Columbia University in the City of New York

Harriman Institute

Events
Nonaligned Imagination cover. Image links to event page.

Date

February 26, 2026 | 6:00 PM - 7:30 PM

Location

Marshall D. Shulman Seminar Room, 1219 International Affairs Building
420 W 118th Street, 12th floor, New York, NY 10027, United States
Book Talk. “Nonaligned Imagination: Yugoslavia, the Global South, and Literary Solidarities Beyond the Cold War Blocs”

Reserve Your Seat

 

 

 

Registration REQUIRED by 4pm on February 25, 2026 in order to attend this event.

Please join the East Central European Center at the Harriman Institute for a book talk by Nataša Kovačević. Moderated by Aleksandar Bošković.

Preoccupied with developing an independent culture and seeking an alternative to Cold War–bloc politics, socialist Yugoslavia turned to the decolonizing countries of the Global South. It forged political, economic, and cultural links with postcolonial states and anticolonial liberation movements through the Non-Aligned Movement, of which it was a founding member in 1961. “Nonaligned Imagination” reconstructs the forgotten literary and cultural history of this movement, tracing the development of new networks of intellectual engagement and cultural exchange between writers, journalists, and scholars who connected postwar Yugoslavia with 1950s India, 1960s Algeria and Guinea, 1970s Vietnam, and beyond. These networks shaped a nonaligned worldview through engaged travel writing that generated support for anticolonial revolutions; exchange and translation that connected peripheral literatures without metropolitan mediation; aesthetic innovations that went beyond Soviet socialist realism and Western modernism; and shared decolonial vocabularies that developed alongside material solidarities. With Cold War–era rhetoric intensifying again in the twenty-first century, “Nonaligned Imagination” assumes the urgent task of unearthing a history of engaged writing and cultural diplomacy that imagined alternatives to superpower conflicts and a bipolar vision of the world.

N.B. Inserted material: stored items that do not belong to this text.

(* ===== verification/MergeProps.v ===== *)
(** * MergeProps: what a keyed merge keeps, and what dumps distinguish

    Profile resolution compares selectors and proofs by their JSON dumps: dumps
    that Python finds equal come from equal models. [merge_keyed] rebuilds a
    collection as a dict on normalised ids; an inherited item stays, changed only
    by the override of its kind. *)
From S2P Require Import Prelude Json.
From S2P Require Export Text ManifestDump Inheritance.

(** * Comparing dumps is comparing models

    Profile resolution compares selectors and proofs by their JSON dumps. Dumps
    that Python finds equal come from equal models. *)
Local Open Scope Z_scope.

(** A rendering whose values Python tells apart. *)
Class DumpInj {A} (render : A -> json) := dump_inj : forall x y, py_eq (render x) (render y) = true -> x = y.

#[export] Instance JStr_inj : DumpInj JStr.
Proof. intros x y. apply py_eq_JStr. Qed.
#[export] Instance JInt_inj : DumpInj JInt.
Proof. intros x y. apply py_eq_JInt. Qed.

#[export] Instance JArr_inj {A} (render : A -> json) `{!DumpInj render} : DumpInj (fun l => JArr (render <$> l)).
Proof.
  intros x y. rewrite py_eq_JArr, Forall2_fmap. intros Hl. apply list_eq_Forall2, (Forall2_impl _ _ _ _ Hl). intros ??. apply dump_inj.
Qed.

#[export] Instance texts_json_inj : DumpInj texts_json.
Proof. apply (JArr_inj JStr). Qed.

(** Two objects of constant keys compare member by member. *)
Ltac inv_dump :=
  repeat match goal with
  | H : py_eq (JObj _) (JObj _) = true |- _ => rewrite py_eq_JObj in H; cbn -[py_eq texts_json] in H
  | H : _ && _ = true |- _ => apply andb_true_iff in H as [? H]
  | H : py_eq _ _ = true |- _ => first [discriminate H | apply (dump_inj (render := JStr)) in H
      | apply (dump_inj (render := JInt)) in H | apply (dump_inj (render := texts_json)) in H]; subst
  end.

#[export] Instance tag_equals_json_inj : DumpInj tag_equals_json.
Proof. intros [k v] [k' v'] H. unfold tag_equals_json in H. by inv_dump. Qed.

#[export] Instance atomic_selector_json_inj : DumpInj atomic_selector_json.
Proof.
  intros x y H.
  destruct x as [| |? [] [] ?| | | | |? ? ? ? [] ?|]; destruct y as [| |? [] [] ?| | | | |? ? ? ? [] ?|];
    unfold atomic_selector_json in H; inv_dump; try done.
  rename select (py_eq (JArr _) _ = true) into Hp. by apply (JArr_inj tag_equals_json) in Hp as ->.
Qed.

#[export] Instance selector_json_inj : DumpInj selector_json.
Proof.
  intros x y H. destruct x as [a|id cs n|id cs n], y as [b|id' ds m|id' ds m]; cbn [selector_json] in H;
    [f_equal; by apply dump_inj in H|..];
    try (unfold atomic_selector_json in H; destruct a || destruct b; by inv_dump).
  all: inv_dump; try done; rename select (py_eq (JArr _) _ = true) into Hp; by apply (JArr_inj atomic_selector_json) in Hp as ->.
Qed.

#[export] Instance clause_scope_json_inj : DumpInj clause_scope_json.
Proof. intros [????] [????] H. unfold clause_scope_json in H. by inv_dump. Qed.

(** [previous.model_dump(...) != current.model_dump(...)] is false for equal
    models only. *)
Lemma dumps_agree {A} (render : A -> json) `{!DumpInj render} x y : negb (py_eq (render x) (render y)) = false -> x = y.
Proof. rewrite negb_false_iff. apply dump_inj. Qed.

(** * What a keyed merge keeps

    [merge_keyed] rebuilds a collection as a dict on normalised ids. These lemmas
    say what the merged collection holds under an id: an inherited item stays,
    changed only by the override of its kind. *)

Section merge.
Context `{PyText} {A : Type} (key : A -> string) (override : A -> A -> result A).
Implicit Types (l current additions : list A) (d : gmap string A).

Abbreviation nkey := (fun item => normalized_id (key item)).

(** Every item of [d] is under its own id. *)
Definition keyed d : Prop := forall k y, d !! k = Some y -> nkey y = k.

Lemma keyed_dict_by l : keyed (dict_by nkey l).
Proof. by intros k y [_ ?]%dict_by_lookup_Some. Qed.

Lemma find_by_Some l ref y : find_by key l ref = Some y -> y ∈ l /\ same_id (key y) ref = true.
Proof. intros [? ?]%dict_by_lookup_Some. split; [done|]. by apply String.eqb_eq. Qed.

Lemma find_by_same l a b : same_id a b = true -> find_by key l a = find_by key l b.
Proof. intros E%String.eqb_eq. unfold find_by. by rewrite E. Qed.

Lemma find_by_is_Some l y : y ∈ l -> is_Some (find_by key l (key y)).
Proof. apply (dict_by_is_Some nkey). Qed.

(** Items with distinct ids are found under their own. *)
Lemma find_by_unique l y : NoDup (nkey <$> l) -> y ∈ l -> find_by key l (key y) = Some y.
Proof.
  intros Hn Hy. apply (dict_by_lookup_inj nkey); [|done]. intros z Hz E. by eapply (NoDup_fmap_inj_on nkey).
Qed.

Lemma find_by_sorted_values d ref : keyed d -> find_by key (sorted_values d) ref = d !! normalized_id ref.
Proof.
  intros Hd. unfold find_by. destruct (dict_by nkey (sorted_values d) !! normalized_id ref) as [y|] eqn:E.
  - apply dict_by_lookup_Some in E as [(k & Hk)%(elem_of_sorted_values key) E]. specialize (Hd k y Hk) as E'. cbv beta in E, E'. congruence.
  - destruct (d !! normalized_id ref) as [y|] eqn:Hy; [|done]. exfalso.
    assert (Hin : y ∈ sorted_values d) by (apply (elem_of_sorted_values key); by eexists).
    apply (dict_by_is_Some nkey) in Hin as [z Hz]. specialize (Hd _ _ Hy) as E'. cbv beta in E', Hz. congruence.
Qed.

Lemma sorted_values_unique d : keyed d -> NoDup (nkey <$> sorted_values d).
Proof.
  intros Hd. enough (E : nkey <$> sorted_values d = sorted_keys d) by (rewrite E; apply NoDup_sorted_keys).
  unfold sorted_values. assert (Hk : forall k, k ∈ sorted_keys d -> is_Some (d !! k)) by (intros k; by apply elem_of_sorted_keys).
  induction (sorted_keys d) as [|k ks IH]; [done|]. cbn [omap list_omap]. destruct (Hk k) as [y Hy]; [left|].
  rewrite Hy. cbn [fmap list_fmap]. f_equal; [by apply Hd|]. apply IH. intros j Hj. apply Hk. by right.
Qed.

(** ** The loop *)
Hypothesis override_key : forall p i y, override p i = Ok y -> key y = key i.

(** The item the loop puts under the id of [item] *)
Definition merged_item d (item : A) : result A :=
  match d !! nkey item with Some previous => override previous item | None => Ok item end.

Lemma merged_item_key d item y : merged_item d item = Ok y -> key y = key item.
Proof. unfold merged_item. destruct (d !! _); [apply override_key|]. by intros [= ->]. Qed.

(** A property of dicts every turn of the loop keeps holds of the merge. *)
Lemma merge_keyed_invariant (P : gmap string A -> Prop) current additions l :
  P (dict_by nkey current) ->
  (forall d item y, keyed d -> P d -> item ∈ additions -> merged_item d item = Ok y -> P (<[nkey item := y]> d)) ->
  merge_keyed key override current additions = Ok l -> exists d, l = sorted_values d /\ keyed d /\ P d.
Proof.
  intros Hinit Hstep Hm. unfold merge_keyed in Hm. apply bind_Ok in Hm as (d' & Hm & [= <-]). exists d'. split; [done|].
  revert Hinit Hstep Hm. generalize (keyed_dict_by current). generalize (dict_by nkey current).
  induction additions as [|item additions IH]; intros d Hk Hp Hstep Hf; cbn [foldR] in Hf; [by injection Hf as <-|].
  apply bind_Ok in Hf as (d1 & Hy & Hf). cbv zeta in Hy. apply bind_Ok in Hy as (y & Hy & [= <-]). fold (merged_item d item) in Hy.
  eapply IH; [| |intros; eapply Hstep; [done|done|by right|done]|done].
  - intros k z. rewrite lookup_insert. case_decide as E; [|apply Hk]. intros [= ->]. cbn in *. by rewrite (merged_item_key _ _ _ Hy).
  - eapply Hstep; [done|done|left|done].
Qed.

(** The ids of a merged collection are distinct. *)
Lemma merge_keyed_unique current additions l : merge_keyed key override current additions = Ok l -> NoDup (nkey <$> l).
Proof.
  intros Hm. destruct (merge_keyed_invariant (fun _ => True) _ _ _ I (fun _ _ _ _ _ _ _ => I) Hm) as (d & -> & Hk & _).
  by apply sorted_values_unique.
Qed.

(** What the inherited items, the additions and the overrides satisfy, the merged
    items satisfy. *)
Lemma merge_keyed_Forall (P : A -> Prop) current additions l :
  Forall P current -> Forall P additions -> (forall p i y, P p -> P i -> override p i = Ok y -> P y) ->
  merge_keyed key override current additions = Ok l -> Forall P l.
Proof.
  rewrite !Forall_forall. intros Hc Ha Ho Hm.
  destruct (merge_keyed_invariant (map_Forall (fun _ => P)) current additions l) as (d & -> & _ & Hp); [| |exact Hm|].
  - intros k y [Hy _]%dict_by_lookup_Some. by apply Hc.
  - intros d item y _ Hd Hin Hy. apply map_Forall_insert_2; [|done]. unfold merged_item in Hy.
    destruct (d !! _) as [p|] eqn:E; [|by injection Hy as <-; apply Ha]. eapply Ho; [by eapply Hd|by apply Ha|done].
  - intros y (k & Hk)%(elem_of_sorted_values key). by eapply Hp.
Qed.

(** An inherited item stays, related to what it was as the override relates items. *)
Lemma merge_keyed_related (R : A -> A -> Prop) `{!PreOrder R} current additions l ref p :
  (forall p i y, override p i = Ok y -> R p y) ->
  merge_keyed key override current additions = Ok l -> find_by key current ref = Some p ->
  exists y, find_by key l ref = Some y /\ R p y.
Proof.
  intros Ho Hm Hp.
  destruct (merge_keyed_invariant (fun d => exists y, d !! normalized_id ref = Some y /\ R p y) current additions l)
    as (d & -> & Hk & y & Hy & HR); [| |exact Hm|].
  - by exists p.
  - intros d item y _ (z & Hz & HR) _ Hy. rewrite lookup_insert. case_decide as E; [|by exists z]. exists y. split; [done|].
    unfold merged_item in Hy. rewrite E, Hz in Hy. apply Ho in Hy. by etrans.
  - exists y. by rewrite find_by_sorted_values.
Qed.

(** An item no addition names is the inherited one. *)
Lemma merge_keyed_untouched current additions l ref :
  merge_keyed key override current additions = Ok l -> normalized_id ref ∉ nkey <$> additions ->
  find_by key l ref = find_by key current ref.
Proof.
  intros Hm Href.
  destruct (merge_keyed_invariant (fun d => d !! normalized_id ref = find_by key current ref) current additions l)
    as (d & -> & Hk & Hd); [done| |exact Hm|by rewrite find_by_sorted_values].
  intros d item y _ Hd Hin _. rewrite lookup_insert_ne; [done|]. intros E. apply Href. rewrite <- E. by apply (list_elem_of_fmap_2 nkey).
Qed.
End merge.
(* ===== verification/ResolutionProps.v ===== *)
(** * ResolutionProps: lineages, and the roles of a resolved profile

    What a profile may do to an inherited role, the ancestors of a profile, and
    what a lineage leaves of a role. *)
From S2P Require Import Prelude Text Json.
From S2P Require Export SelectorProps Resolution Capability MergeProps.

(** * What a profile may do to an inherited role

    A profile that declares an inherited role again can only narrow it: every
    resource the role of the profile selects, the inherited role selects. A
    disabled role is gone, and nothing else removes one. *)
Local Open Scope Z_scope.

Section narrowing.
Context `{PyTextAscii} `{!PyTextFold} `{PyStr}.
Implicit Types (dict : resource_dict) (r : ManifestRole) (s : ManifestSelector) (ref : string).

(** The resources of a role: what one of its selectors denotes *)
Definition role_selects dict r (x : string) : Prop := exists s, s ∈ mr_selectors r /\ selects dict s x.

(** [current] selects nothing [previous] does not. *)
Definition role_within (previous current : ManifestRole) : Prop :=
  forall dict x, role_selects dict current x -> role_selects dict previous x.
(** The fields every concrete record ends with *)
Definition proof_members (p : EvidenceRecordProvenance) (item_digest attempt_digest identity_ref : string)
    : list (string * json) :=
  [("provenance", provenance_json p); ("itemDigest", JStr item_digest);
   ("collectorAttemptDigest", JStr attempt_digest); ("collectorIdentityEvidenceRef", JStr identity_ref)].

Definition relationship_endpoint_json (e : EvidenceRelationshipEndpoint) : json :=
  match e with
  | EvidenceRoleRef role_id => JObj [("refKind", JStr "roleRef"); ("roleId", JStr role_id)]
  | EvidenceResourceRef resource_id => JObj [("refKind", JStr "resourceRef"); ("resourceId", JStr resource_id)]
  | EvidenceExternalRef external_id => JObj [("refKind", JStr "externalRef"); ("externalId", JStr external_id)]
  end.

Definition observed_relationship_json (r : ObservedRelationship) : json :=
  JObj [("relationshipClass", JStr "observed"); ("relationshipId", JStr (ov_relationship_id r));
        ("kind", JStr (ov_kind r)); ("source", relationship_endpoint_json (ov_source r));
        ("target", relationship_endpoint_json (ov_target r)); ("evidenceItemRef", JStr (ov_evidence_item_ref r));
        ("observedAt", utc_json (ov_observed_at r))].

(** The members that describe the observation *)
Definition observation_members (r : EvidenceRecord) : list (string * json) :=
  match r with
  | ResourceRecord r =>
      [("resourceId", JStr (re_resource_id r)); ("resourceType", JStr (re_resource_type r));
       ("location", JStr (re_location r))] ++
      opt_member "availabilityZone" (JStr <$> re_availability_zone r) ++
      [("tags", JObj ((fun t => (fst t, JStr (snd t))) <$> tag_items (re_tags r))); ("state", JStr (re_state r))]
  | ObservedRelationshipRecord r => [("relationship", observed_relationship_json (oe_relationship r))]
  | MetricAggregateRecord r =>
      [("resourceId", JStr (me_resource_id r)); ("metricName", JStr (me_metric_name r));
       ("aggregation", JStr (me_aggregation r)); ("windowStart", utc_json (me_window_start r));
       ("windowEnd", utc_json (me_window_end r)); ("value", JFloat (me_value r)); ("unit", JStr (me_unit r))]
  | HealthEventRecord r =>
      [("evidenceScope", evidence_scope_json (he_evidence_scope r)); ("healthKind", JStr (he_health_kind r));
       ("status", JStr (he_status r)); ("startedAt", utc_json (he_started_at r));
       ("endedAt", utc_json (he_ended_at r)); ("summaryCode", JStr (he_summary_code r))]
  | ActivitySummaryRecord r =>
      [("evidenceScope", evidence_scope_json (ae_evidence_scope r)); ("operationName", JStr (ae_operation_name r));
       ("status", JStr (ae_status r)); ("count", JInt (ae_count r)); ("windowStart", utc_json (ae_window_start r));
       ("windowEnd", utc_json (ae_window_end r))]
  | AdvisorRecommendationRecord r =>
      [("resourceId", JStr (ar_resource_id r)); ("category", JStr (ar_category r)); ("impact", JStr (ar_impact r));
       ("recommendationCode", JStr (ar_recommendation_code r))]
  | GapRecord r =>
      [("gapId", JStr (ge_gap_id r)); ("evidenceScope", evidence_scope_json (ge_evidence_scope r));
       ("gapReason", JStr (ge_gap_reason r)); ("expectedRecordType", JStr (ge_expected_record_type r));
       ("collectorAttemptId", JStr (ge_collector_attempt_id r));
       ("collectorAttemptDigest", JStr (ge_collector_attempt_digest r));
       ("observedAt", utc_json (ge_observed_at r));
       ("collectorIdentityEvidenceRef", JStr (ge_collector_identity_evidence_ref r))] ++
      opt_member "failurePayloadDigest" (JStr <$> ge_failure_payload_digest r) ++
      opt_member "failurePayloadPointer" (JStr <$> ge_failure_payload_pointer r) ++
      [("itemDigest", JStr (ge_item_digest r))]
  end.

Nataša Kovačević is professor of postcolonial literature at Eastern Michigan University. Her research concerns the literature and cinema of migration to the European Union, global socialist cultures, and anticolonial internationalism during the Cold War. She is the author of “Narrating Post/Communism: Colonial Discourse and Europe’s Borderline Civilization” (Routledge, 2008), “Uncommon Alliances: Cultural Narratives of Migration in the New Europe” (Edinburgh University Press, 2018), and most recently, “Nonaligned Imagination: Yugoslavia, the Global South, and Literary Solidarities Beyond the Cold War Blocs” (Northwestern University Press, 2025). Her essays have appeared in Comparative Literature Studies, Postcolonial Studies, Cultural Critique, Interventions: International Journal of Postcolonial Studies, Modern Fiction Studies, and a number of edited collections.